I remember seeing a production of Billy Bishop Goes to War in high school. The group I was with was a particularly rowdy bunch and some of them started throwing small objects on stage. Once the throwing became apparent, the actor, Bruce Dinsmore, completely in character as a lounge singer (he played several characters in the show) retorted that “the next person who threw something won’t be coming back anymore” which was the refrain of the song he was singing, to wild applause.
My recollection of the exact line may be a little hazy, but the point of the story is that Dinsmore did just what an actor should in the situation: deal with it, in character. To fail to do so would result in a break in the suspension of disbelief far greater than that caused by the audience intrusion.
A colleague once told me about how a confused old lady wandered on stage at the Centaur. The actors froze and waited for an usher to escort her off, then went on with the play as if nothing had happened.

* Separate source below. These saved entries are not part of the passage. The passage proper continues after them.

(* ===== verification/Bytes.v ===== *)
(** * Bytes

    Bytes, their lexicographic order (the order Rust derives for [Bytes] and
    the order of the keys of a sled tree) and the big- and little-endian
    encodings of integers ([u64::to_be_bytes], [u64::from_be_bytes],
    [byteorder::BigEndian]). *)
From S2P Require Import Prelude.
Local Open Scope Z_scope.

#[global] Instance byte_eq_dec : EqDecision byte := byte_eq_dec.
#[global] Program Instance byte_countable : Countable byte :=
  inj_countable Byte.to_N Byte.of_N _.
Next Obligation. intros b. apply Byte.of_to_N. Qed.

Abbreviation bytes := (list byte).

(** ** Values of bytes *)
Definition byte_val (b : byte) : Z := Z.of_N (Byte.to_N b).
Definition byte_of (z : Z) : byte :=
  match Byte.of_N (Z.to_N (z `mod` 256)) with Some b => b | None => x00 end.

(** ** Big-endian encoding on [n] bytes *)
Fixpoint be_bytes (n : nat) (z : Z) : bytes :=
  match n with
  | O => []
  | S n => byte_of (z `div` 256 ^ Z.of_nat n) :: be_bytes n z
  end.
Fixpoint be_val (l : bytes) : Z :=
  match l with
  | [] => 0
  | b :: l => byte_val b * 256 ^ Z.of_nat (length l) + be_val l
  end.

Definition u64_to_be_bytes (z : Z) : bytes := be_bytes 8 z.
(** [x.try_into()] to [[u8; 8]] fails unless there are exactly eight bytes. *)
Definition u64_from_be_bytes (l : bytes) : option Z :=
  if decide (length l = 8%nat) then Some (be_val l) else None.

Definition u64_to_le_bytes (z : Z) : bytes := reverse (be_bytes 8 z).
Definition u64_from_le_bytes (l : bytes) : option Z := u64_from_be_bytes (reverse l).

(** ** Lexicographic order *)
Fixpoint bytes_compare (l1 l2 : bytes) : comparison :=
  match l1, l2 with
  | [], [] => Eq
  | [], _ => Lt
  | _, [] => Gt
  | b1 :: l1, b2 :: l2 =>
      match byte_val b1 ?= byte_val b2 with
      | Eq => bytes_compare l1 l2
      | c => c
      end
  end.
Definition bytes_ltb (l1 l2 : bytes) : bool :=
  match bytes_compare l1 l2 with Lt => true | _ => false end.
Definition bytes_leb (l1 l2 : bytes) : bool :=
  match bytes_compare l1 l2 with Gt => false | _ => true end.
Definition bytes_le (l1 l2 : bytes) : Prop := bytes_leb l1 l2 = true.

#[global] Instance bytes_le_dec : RelDecision bytes_le.
Proof. intros l1 l2. unfold bytes_le. apply _. Defined.

(** ** Facts *)
Lemma byte_val_range b : 0 ≤ byte_val b < 256.
Proof. pose proof (Byte.to_N_bounded b). unfold byte_val. lia. Qed.

Lemma byte_val_of z : byte_val (byte_of z) = z `mod` 256.
Proof.
  unfold byte_val, byte_of. pose proof (Z.mod_pos_bound z 256 ltac:(lia)).
  destruct (Byte.of_N _) as [b|] eqn:E.
  - apply Byte.to_of_N in E. lia.
  - apply Byte.of_N_None_iff in E. lia.
Qed.

Lemma byte_val_inj b1 b2 : byte_val b1 = byte_val b2 → b1 = b2.
Proof.
  unfold byte_val. intros H. apply N2Z.inj, (f_equal Byte.of_N) in H.
  rewrite !Byte.of_to_N in H. congruence.
Qed.

Lemma byte_of_val b : byte_of (byte_val b) = b.
Proof.
  apply byte_val_inj. rewrite byte_val_of, Z.mod_small; [done|].
  apply byte_val_range.
Qed.

Lemma length_be_bytes n z : length (be_bytes n z) = n.
Proof. induction n; simpl; congruence. Qed.

Lemma be_val_range l : 0 ≤ be_val l < 256 ^ Z.of_nat (length l).
Proof.
  induction l as [|b l IH]; [simpl; lia|]. cbn [be_val length].
  pose proof (byte_val_range b).
  rewrite Nat2Z.inj_succ, Z.pow_succ_r by lia. nia.
Qed.

Lemma be_val_bytes n z : be_val (be_bytes n z) = z `mod` 256 ^ Z.of_nat n.
Proof.
  induction n as [|n IH]; [simpl; by rewrite Z.mod_1_r|].
  cbn [be_bytes be_val]. rewrite IH, byte_val_of, length_be_bytes.
  rewrite Nat2Z.inj_succ, Z.pow_succ_r by lia.
  rewrite (Z.mul_comm 256), (Z.rem_mul_r z) by lia. lia.
Qed.

Lemma be_bytes_shift n z k :
  be_bytes n (k * 256 ^ Z.of_nat n + z) = be_bytes n z.
Proof.
  assert (∀ m, (n ≤ m)%nat →
    be_bytes n (k * 256 ^ Z.of_nat m + z) = be_bytes n z) as H; [|by apply H].
  induction n as [|n IH]; intros m Hm; [done|]. cbn [be_bytes].
  rewrite IH by lia. f_equal. apply byte_val_inj. rewrite !byte_val_of.
  replace (256 ^ Z.of_nat m)
    with (256 ^ Z.of_nat (m - S n) * 256 * 256 ^ Z.of_nat n).
  - rewrite Z.mul_assoc, Z.add_comm, Z.div_add by lia.
    rewrite !Z.mul_assoc. by rewrite Z.mod_add.
  - rewrite <-(Z.mul_assoc _ 256), <-Z.pow_succ_r, <-Z.pow_add_r by lia.
    f_equal. lia.
Qed.

Lemma be_bytes_val l : be_bytes (length l) (be_val l) = l.
Proof.
  induction l as [|b l IH]; [done|]. cbn [length be_bytes be_val].
  rewrite be_bytes_shift, IH. f_equal. pose proof (be_val_range l).
  rewrite Z.div_add_l, (Z.div_small (be_val l)), Z.add_0_r by lia.
  apply byte_of_val.
Qed.

Lemma be_val_inj l1 l2 : length l1 = length l2 → be_val l1 = be_val l2 → l1 = l2.
Proof.
  intros Hl Hv. by rewrite <-(be_bytes_val l1), <-(be_bytes_val l2), Hl, Hv.
Qed.

Lemma be_bytes_inj n z1 z2 :
  0 ≤ z1 < 256 ^ Z.of_nat n → 0 ≤ z2 < 256 ^ Z.of_nat n →
  be_bytes n z1 = be_bytes n z2 → z1 = z2.
Proof.
  intros H1 H2 H. apply (f_equal be_val) in H.
  by rewrite !be_val_bytes, !Z.mod_small in H by done.
Qed.

Lemma u64_limit_bytes : u64_limit = 256 ^ Z.of_nat 8.
Proof. reflexivity. Qed.

Lemma length_u64_to_be_bytes z : length (u64_to_be_bytes z) = 8%nat.
Proof. apply length_be_bytes. Qed.

Lemma be_val_u64 z : is_u64 z → be_val (u64_to_be_bytes z) = z.
Proof.
  intros Hz. unfold u64_to_be_bytes. rewrite be_val_bytes, <-u64_limit_bytes.
  by apply Z.mod_small.
Qed.

Lemma be_val_is_u64 l : length l = 8%nat → is_u64 (be_val l).
Proof. intros H. pose proof (be_val_range l) as Hr. by rewrite H in Hr. Qed.

Lemma u64_to_be_bytes_val l : length l = 8%nat → u64_to_be_bytes (be_val l) = l.
Proof. intros H. unfold u64_to_be_bytes. rewrite <-H. apply be_bytes_val. Qed.

Lemma u64_to_be_bytes_inj z1 z2 :
  is_u64 z1 → is_u64 z2 → u64_to_be_bytes z1 = u64_to_be_bytes z2 → z1 = z2.
Proof. intros. by apply (be_bytes_inj 8). Qed.

Lemma u64_from_to_be_bytes z : is_u64 z → u64_from_be_bytes (u64_to_be_bytes z) = Some z.
Proof.
  intros Hz. unfold u64_from_be_bytes. rewrite decide_True by apply length_be_bytes.
  by rewrite be_val_u64.
Qed.

Lemma u64_from_be_bytes_length l z :
  u64_from_be_bytes l = Some z → length l = 8%nat ∧ z = be_val l.
Proof. unfold u64_from_be_bytes. case_decide; naive_solver. Qed.

Lemma u64_from_to_le_bytes z : is_u64 z → u64_from_le_bytes (u64_to_le_bytes z) = Some z.
Proof.
  intros Hz. unfold u64_from_le_bytes, u64_to_le_bytes. rewrite reverse_involutive.
  by apply u64_from_to_be_bytes.
Qed.

(** *** The order *)
Lemma bytes_compare_refl l : bytes_compare l l = Eq.
Proof. induction l; simpl; [done|]. by rewrite Z.compare_refl. Qed.

Lemma bytes_compare_eq l1 l2 : bytes_compare l1 l2 = Eq ↔ l1 = l2.
Proof.
  split; [|intros ->; apply bytes_compare_refl].
  revert l2. induction l1 as [|b1 l1 IH]; intros [|b2 l2]; simpl; try done.
  destruct (Z.compare_spec (byte_val b1) (byte_val b2)) as [E| |]; try done.
  intros ?%IH. apply byte_val_inj in E. congruence.
Qed.

Lemma bytes_compare_antisym l1 l2 :
  bytes_compare l2 l1 = CompOpp (bytes_compare l1 l2).
Proof.
  revert l2. induction l1 as [|b1 l1 IH]; intros [|b2 l2]; simpl; try done.
  rewrite (Z.compare_antisym (byte_val b1)).
  destruct (byte_val b1 ?= byte_val b2); simpl; auto.
Qed.

Lemma bytes_lt_trans l1 l2 l3 :
  bytes_ltb l1 l2 = true → bytes_ltb l2 l3 = true → bytes_ltb l1 l3 = true.
Proof.
  unfold bytes_ltb. revert l2 l3.
  induction l1 as [|b1 l1 IH]; intros [|b2 l2] [|b3 l3]; simpl; try done.
  destruct (Z.compare_spec (byte_val b1) (byte_val b2)),
    (Z.compare_spec (byte_val b2) (byte_val b3)),
    (Z.compare_spec (byte_val b1) (byte_val b3)); try done; try lia; eauto.
Qed.

Lemma bytes_leb_ltb l1 l2 : bytes_leb l1 l2 = negb (bytes_ltb l2 l1).
Proof.
  unfold bytes_leb, bytes_ltb. rewrite (bytes_compare_antisym l1 l2).
  by destruct (bytes_compare l1 l2).
Qed.

Lemma bytes_leb_lt_eq l1 l2 :
  bytes_leb l1 l2 = true ↔ bytes_ltb l1 l2 = true ∨ l1 = l2.
Proof.
  rewrite <-(bytes_compare_eq l1 l2). unfold bytes_leb, bytes_ltb.
  destruct (bytes_compare l1 l2); naive_solver.
Qed.

#[global] Instance bytes_le_total_order : TotalOrder bytes_le.
Proof.
  split; [split; [split|]|]; unfold bytes_le.
  - intros l. apply bytes_leb_lt_eq. by right.
  - intros l1 l2 l3. rewrite !bytes_leb_lt_eq.
    intros [H1| ->] [H2| ->]; eauto using bytes_lt_trans.
  - intros l1 l2. rewrite <-(bytes_compare_eq l1 l2). unfold bytes_leb.
    rewrite (bytes_compare_antisym l1 l2). by destruct (bytes_compare l1 l2).
  - intros l1 l2. unfold strict, trichotomy, bytes_leb.
    rewrite <-(bytes_compare_eq l1 l2), (bytes_compare_antisym l1 l2).
    destruct (bytes_compare l1 l2) eqn:E; cbn; naive_solver.
Qed.

(** On byte strings of one length the lexicographic order is the order of the
    numbers they encode. *)
Lemma bytes_compare_be_val l1 l2 :
  length l1 = length l2 → bytes_compare l1 l2 = (be_val l1 ?= be_val l2).
Proof.
  revert l2. induction l1 as [|b1 l1 IH]; intros [|b2 l2] Hl; try done.
  injection Hl as Hl. cbn [bytes_compare be_val]. rewrite IH, <-Hl by done.
  pose proof (be_val_range l1) as H1. pose proof (be_val_range l2) as H2.
  rewrite <-Hl in H2.
  destruct (Z.compare_spec (byte_val b1) (byte_val b2)) as [E|E|E].
  - rewrite E. symmetry.
    destruct (Z.compare_spec (be_val l1) (be_val l2));
      [apply Z.compare_eq_iff|apply Z.compare_lt_iff|apply Z.compare_gt_iff]; lia.
  - symmetry. apply Z.compare_lt_iff. nia.
  - symmetry. apply Z.compare_gt_iff. nia.
Qed.

Lemma bytes_ltb_be_val l1 l2 :
  length l1 = length l2 → bytes_ltb l1 l2 = (be_val l1 <? be_val l2).
Proof.
  intros. unfold bytes_ltb, Z.ltb. by rewrite bytes_compare_be_val.
Qed.

Lemma bytes_leb_be_val l1 l2 :
  length l1 = length l2 → bytes_leb l1 l2 = (be_val l1 <=? be_val l2).
Proof.
  intros. unfold bytes_leb, Z.leb. by rewrite bytes_compare_be_val.
Qed.

Lemma bytes_ltb_u64 z1 z2 :
  is_u64 z1 → is_u64 z2 →
  bytes_ltb (u64_to_be_bytes z1) (u64_to_be_bytes z2) = (z1 <? z2).
Proof.
  intros. rewrite bytes_ltb_be_val by (by rewrite !length_u64_to_be_bytes).
  by rewrite !be_val_u64.
Qed.

Lemma bytes_leb_u64 z1 z2 :
  is_u64 z1 → is_u64 z2 →
  bytes_leb (u64_to_be_bytes z1) (u64_to_be_bytes z2) = (z1 <=? z2).
Proof.
  intros. rewrite bytes_leb_be_val by (by rewrite !length_u64_to_be_bytes).
  by rewrite !be_val_u64.
Qed.

#[export] Hint Resolve length_be_bytes length_u64_to_be_bytes be_val_is_u64 : josefine.
#[export] Hint Rewrite length_be_bytes length_u64_to_be_bytes : josefine.

#[global] Arguments be_bytes : simpl never.
#[global] Arguments be_val : simpl never.
#[global] Arguments u64_to_be_bytes : simpl never.
#[global] Arguments bytes_compare : simpl never.

Lemma be_val_cons b l : be_val (b :: l) = byte_val b * 256 ^ Z.of_nat (length l) + be_val l.
Proof. done. Qed.

Lemma bytes_compare_cons b1 l1 b2 l2 :
  bytes_compare (b1 :: l1) (b2 :: l2) =
  match byte_val b1 ?= byte_val b2 with Eq => bytes_compare l1 l2 | c => c end.
Proof. done. Qed.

I can only imagine what this might have looked like actors freezing like someone had pressed pause on the remote controlling the play. It’s not a TV show, it’s not a film, its theatre and those actors just froze mid-scene because the scene didn’t stop when the woman wandered onstage, only the other characters did.

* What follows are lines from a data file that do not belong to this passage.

(* ===== verification/Storage.v ===== *)
(** * Storage: the interfaces of sled and bincode

    The key-value store ([sled::Db]) and the serializer ([bincode]) are
    libraries the program calls; they are parameters of the model.  [Sled] has
    the operations the program uses, [SledLaws] what it relies on: a tree is an
    ordered map from byte strings to byte strings whose range iterator yields
    the entries in the order of their keys.  [Bincode] and its laws do the same
    for (de)serialization.  Both are instantiated by executable functions at
    the end of the file, so that the laws are satisfiable. *)
From S2P Require Import Prelude Bytes.
Local Open Scope Z_scope.

(** ** Ranges of keys ([std::ops::RangeBounds]) *)
Inductive bound : Type :=
| Included (k : bytes)
| Excluded (k : bytes)
| Unbounded.

Definition above (lo : bound) (k : bytes) : bool :=
  match lo with
  | Included l => bytes_leb l k
  | Excluded l => bytes_ltb l k
  | Unbounded => true
  end.
Definition below (hi : bound) (k : bytes) : bool :=
  match hi with
  | Included h => bytes_leb k h
  | Excluded h => bytes_ltb k h
  | Unbounded => true
  end.
Definition in_range (lo hi : bound) (k : bytes) : bool := above lo k && below hi k.

(** ** sled *)
Class Sled := {
  db : Type;
  db_get : db → bytes → outcome (option bytes);
  db_contains_key : db → bytes → outcome bool;
  db_insert : db → bytes → bytes → outcome db;
  db_remove : db → bytes → outcome db;
  db_range : db → bound → bound → list (outcome (bytes * bytes));
}.

Abbreviation entry := (bytes * bytes)%type.

Definition key_le (e1 e2 : entry) : Prop := bytes_le e1.1 e2.1.
Definition key_lt (e1 e2 : entry) : Prop := bytes_ltb e1.1 e2.1 = true.

#[global] Instance key_le_dec : RelDecision key_le.
Proof. intros e1 e2. unfold key_le. apply _. Defined.

(** The entries of a map within a range, in the order of their keys. *)
Definition entries (lo hi : bound) (m : gmap bytes bytes) : list entry :=
  filter (λ e, in_range lo hi e.1 = true) (merge_sort key_le (map_to_list m)).

Class SledLaws `{!Sled} := {
  contents : db → gmap bytes bytes;
  db_get_spec d k : db_get d k = Ret (contents d !! k);
  db_contains_key_spec d k :
    db_contains_key d k = Ret (bool_decide (is_Some (contents d !! k)));
  db_insert_spec d k v :
    ∃ d', db_insert d k v = Ret d' ∧ contents d' = <[k:=v]> (contents d);
  db_remove_spec d k :
    ∃ d', db_remove d k = Ret d' ∧ contents d' = delete k (contents d);
  db_range_spec d lo hi :
    db_range d lo hi = Ret <$> entries lo hi (contents d);
}.

(** ** bincode *)
Class Bincode (A : Type) := {
  serialize : A → outcome bytes;
  deserialize : bytes → option A;
}.

Class BincodeLaws (A : Type) `{!Bincode A} := {
  bincode_roundtrip a : ∃ v, serialize a = Ret v ∧ deserialize v = Some a;
}.

(** A value whose encoding needs at least [n] bytes does not decode from less. *)
Class BincodeMin (A : Type) `{!Bincode A} (n : nat) := {
  bincode_short v : (length v < n)%nat → deserialize v = None;
}.

(** ** Facts on entries *)
#[global] Instance key_le_total : Total key_le.
Proof.
  intros e1 e2. unfold key_le, bytes_le. rewrite (bytes_leb_ltb e2.1 e1.1).
  destruct (bytes_ltb e1.1 e2.1) eqn:E.
  - left. apply bytes_leb_lt_eq. by left.
  - by right.
Qed.

#[global] Instance key_le_trans : Transitive key_le.
Proof. intros e1 e2 e3. unfold key_le. by etransitivity. Qed.

Lemma bytes_ltb_irrefl k : bytes_ltb k k = false.
Proof. unfold bytes_ltb. by rewrite bytes_compare_refl. Qed.

Lemma key_lt_neq e1 e2 : key_lt e1 e2 → e1.1 ≠ e2.1.
Proof. unfold key_lt. intros H E. by rewrite E, bytes_ltb_irrefl in H. Qed.

Lemma elem_of_entries (lo hi : bound) (m : gmap bytes bytes) e :
  e ∈ entries lo hi m ↔ m !! e.1 = Some e.2 ∧ in_range lo hi e.1 = true.
Proof.
  unfold entries. rewrite list_elem_of_filter, merge_sort_Permutation.
  destruct e as [k v]. rewrite elem_of_map_to_list. tauto.
Qed.

Lemma StronglySorted_filter {A} (R : relation A) (P : A → Prop)
  `{!∀ x, Decision (P x)} l : StronglySorted R l → StronglySorted R (filter P l).
Proof.
  induction 1 as [|x l Hl IH Hx]; [constructor|].
  rewrite filter_cons. case_decide; [|done]. constructor; [done|].
  rewrite Forall_forall in Hx |- *. intros y [_ Hy]%list_elem_of_filter. auto.
Qed.

Lemma StronglySorted_le_lt (l : list entry) :
  NoDup l.*1 → StronglySorted key_le l → StronglySorted key_lt l.
Proof.
  intros Hnd. induction 1 as [|x l Hl IH Hx]; [constructor|].
  apply NoDup_cons in Hnd as [Hn Hnd]. constructor; [by apply IH|].
  rewrite Forall_forall in Hx |- *. intros y Hy.
  destruct (proj1 (bytes_leb_lt_eq _ _) (Hx y Hy)) as [|E]; [done|].
  destruct Hn. rewrite E. by apply list_elem_of_fmap_2.
Qed.

Lemma entries_sorted (lo hi : bound) m : StronglySorted key_lt (entries lo hi m).
Proof.
  apply StronglySorted_filter, StronglySorted_le_lt.
  - rewrite merge_sort_Permutation. apply NoDup_fst_map_to_list.
  - apply StronglySorted_merge_sort; apply _.
Qed.

Lemma key_lt_sorted_NoDup l : StronglySorted key_lt l → NoDup l.
Proof.
  induction 1 as [|x l Hl IH Hx]; constructor; [|done].
  intros Hin. rewrite Forall_forall in Hx. by destruct (key_lt_neq x x (Hx x Hin)).
Qed.

(** A strictly sorted list is determined by its elements. *)
Lemma key_lt_sorted_unique l1 l2 :
  StronglySorted key_lt l1 → StronglySorted key_lt l2 →
  (∀ e, e ∈ l1 ↔ e ∈ l2) → l1 = l2.
Proof.
  intros H1 H2 He. apply (StronglySorted_unique_strong key_lt); [|done|done|].
  - unfold key_lt. intros e1 e2 _ _ Ha Hb. exfalso.
    pose proof (bytes_lt_trans _ _ _ Ha Hb) as H. by rewrite bytes_ltb_irrefl in H.
  - apply NoDup_Permutation; eauto using key_lt_sorted_NoDup.
Qed.

Lemma entries_unique (lo hi : bound) (m : gmap bytes bytes) l :
  StronglySorted key_lt l →
  (∀ e, e ∈ l ↔ m !! e.1 = Some e.2 ∧ in_range lo hi e.1 = true) →
  entries lo hi m = l.
Proof.
  intros Hl He. apply key_lt_sorted_unique; [apply entries_sorted|done|].
  intros e. by rewrite elem_of_entries, He.
Qed.

(** A range with an included start that is stored begins with that entry. *)
Lemma entries_from (k : bytes) (hi : bound) (m : gmap bytes bytes) v :
  m !! k = Some v → below hi k = true →
  entries (Included k) hi m = (k, v) :: entries (Excluded k) hi m.
Proof.
  intros Hk Hhi. apply entries_unique.
  - constructor; [apply entries_sorted|]. apply Forall_forall. intros e He.
    apply elem_of_entries in He as [_ He]. by apply andb_true_iff in He as [He _].
  - intros [k' v']. rewrite elem_of_cons, elem_of_entries. unfold in_range. simpl.
    rewrite !andb_true_iff, bytes_leb_lt_eq. split.
    + intros [[= -> ->]|(? & ? & ?)]; auto.
    + intros (? & [?| <-] & ?); [auto|]. left. congruence.
Qed.

(** The range grows at the end by an insertion above all its keys. *)
Lemma entries_insert_last (lo hi : bound) (m : gmap bytes bytes) k v :
  (∀ e, e ∈ entries lo hi m → bytes_ltb e.1 k = true) →
  m !! k = None → in_range lo hi k = true →
  entries lo hi (<[k:=v]> m) = entries lo hi m ++ [(k, v)].
Proof.
  intros Hk Hm Hr. apply entries_unique.
  - pose proof (entries_sorted lo hi m) as Hs. revert Hk Hs.
    induction (entries lo hi m) as [|e l IH]; intros Hk Hs; simpl.
    + repeat constructor.
    + apply StronglySorted_inv in Hs as [Hs Hf]. constructor; [apply IH; set_solver|].
      apply Forall_app. split; [done|]. constructor; [|done]. apply Hk. set_solver.
  - intros [k' v']. rewrite elem_of_app, elem_of_entries, list_elem_of_singleton. simpl.
    destruct (decide (k' = k)) as [->|Hne].
    + rewrite lookup_insert_eq. naive_solver congruence.
    + rewrite lookup_insert_ne by done. naive_solver congruence.
Qed.

(** ** An executable store and serializer *)
Definition mem_sled : Sled := {|
  db := gmap bytes bytes;
  db_get d k := Ret (d !! k);
  db_contains_key d k := Ret (bool_decide (is_Some (d !! k)));
  db_insert d k v := Ret (<[k:=v]> d);
  db_remove d k := Ret (delete k d);
  db_range d lo hi := Ret <$> entries lo hi d;
|}.

Definition mem_sled_laws : @SledLaws mem_sled.
Proof. by refine {| contents := (λ d, d) : @db mem_sled → _ |}; eauto. Defined.

(** A self-delimiting encoding of byte strings: every byte is escaped, eight
    zero bytes close the string.  It has the two properties the program relies
    on in bincode: it round-trips for byte strings of any length, and a string
    takes at least eight bytes (bincode's length prefix). *)
Definition put_bytes (l : bytes) : bytes := (l ≫= λ b, [x01; b]) ++ replicate 8 x00.
Fixpoint get_bytes (v : bytes) : option (bytes * bytes) :=
  match v with
  | x01 :: b :: v => '(l, r) ← get_bytes v; Some (b :: l, r)
  | _ => if decide (take 8 v = replicate 8 x00) then Some ([], drop 8 v) else None
  end.

Lemma get_put_bytes l r : get_bytes (put_bytes l ++ r) = Some (l, r).
Proof.
  unfold put_bytes. induction l as [|b l IH]; [done|].
  cbn [mbind list_bind app]. cbn [get_bytes]. by rewrite IH.
Qed.

Lemma get_bytes_length v l r : get_bytes v = Some (l, r) → (8 + length r ≤ length v)%nat.
Proof.
  revert l r. induction (Nat.lt_wf_0_projected length v) as [v _ IH]. intros l r H.
  destruct v as [|b1 v]; [done|].
  destruct (decide (b1 = x01 ∧ v ≠ [])) as [[-> Hv]|Hb].
  - destruct v as [|b2 v]; [done|]. cbn [get_bytes] in H.
    destruct (get_bytes v) as [[l' r']|] eqn:E; [|done].
    injection H as <- <-. apply IH in E; simpl in *; lia.
  - assert (get_bytes (b1 :: v) =
      if decide (take 8 (b1 :: v) = replicate 8 x00) then Some ([], drop 8 (b1 :: v))
      else None) as E.
    { destruct b1, v; try done; naive_solver. }
    rewrite E in H. case_decide as Ht; [|done]. injection H as <- <-.
    apply (f_equal length) in Ht. rewrite length_take, length_replicate in Ht.
    rewrite length_drop. simpl length in *. lia.
Qed.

When a cellphone rang out during a screening performance of A Steady Rain on Broadway last week, actor Hugh Jackman (yes, Wolverine) did the right thing. He asked the call recipient to “answer it” and kept talking about it until the ringing stopped.
He didn’t stop the show as some media reports have it, but rather allowed it to continue, incorporating the ringing cellphone into the scene. He didn’t break character as other reports have it, he even kept his character’s Chicago accent on throughout the exchange. There’s no real surprise here as Jackman is a seasoned stage actor and a good one at that.
The real shock here is how many people in the media see a character as being just what is written and theatre as being just what is planned. Anyone who interprets an actor staying in character and incorporating an unexpected noise in the audience into the scene as breaking character and stopping the show just doesn’t get theatre at all.
The fact that TMZ considers this news is fair, considering they’re a tabloid show that would probably consider Jackman getting a haircut news as well. The fact that some are using this to foster debate over ways to get the audience to turn off their cellphones in the theatre is fair play as well.
What’s not right here is that some of the theatre media and much of the media in general are treating this incident as news at all.
That clip was great. Now, if people had been throwing things on the stage, I think Hugh might have acted differently.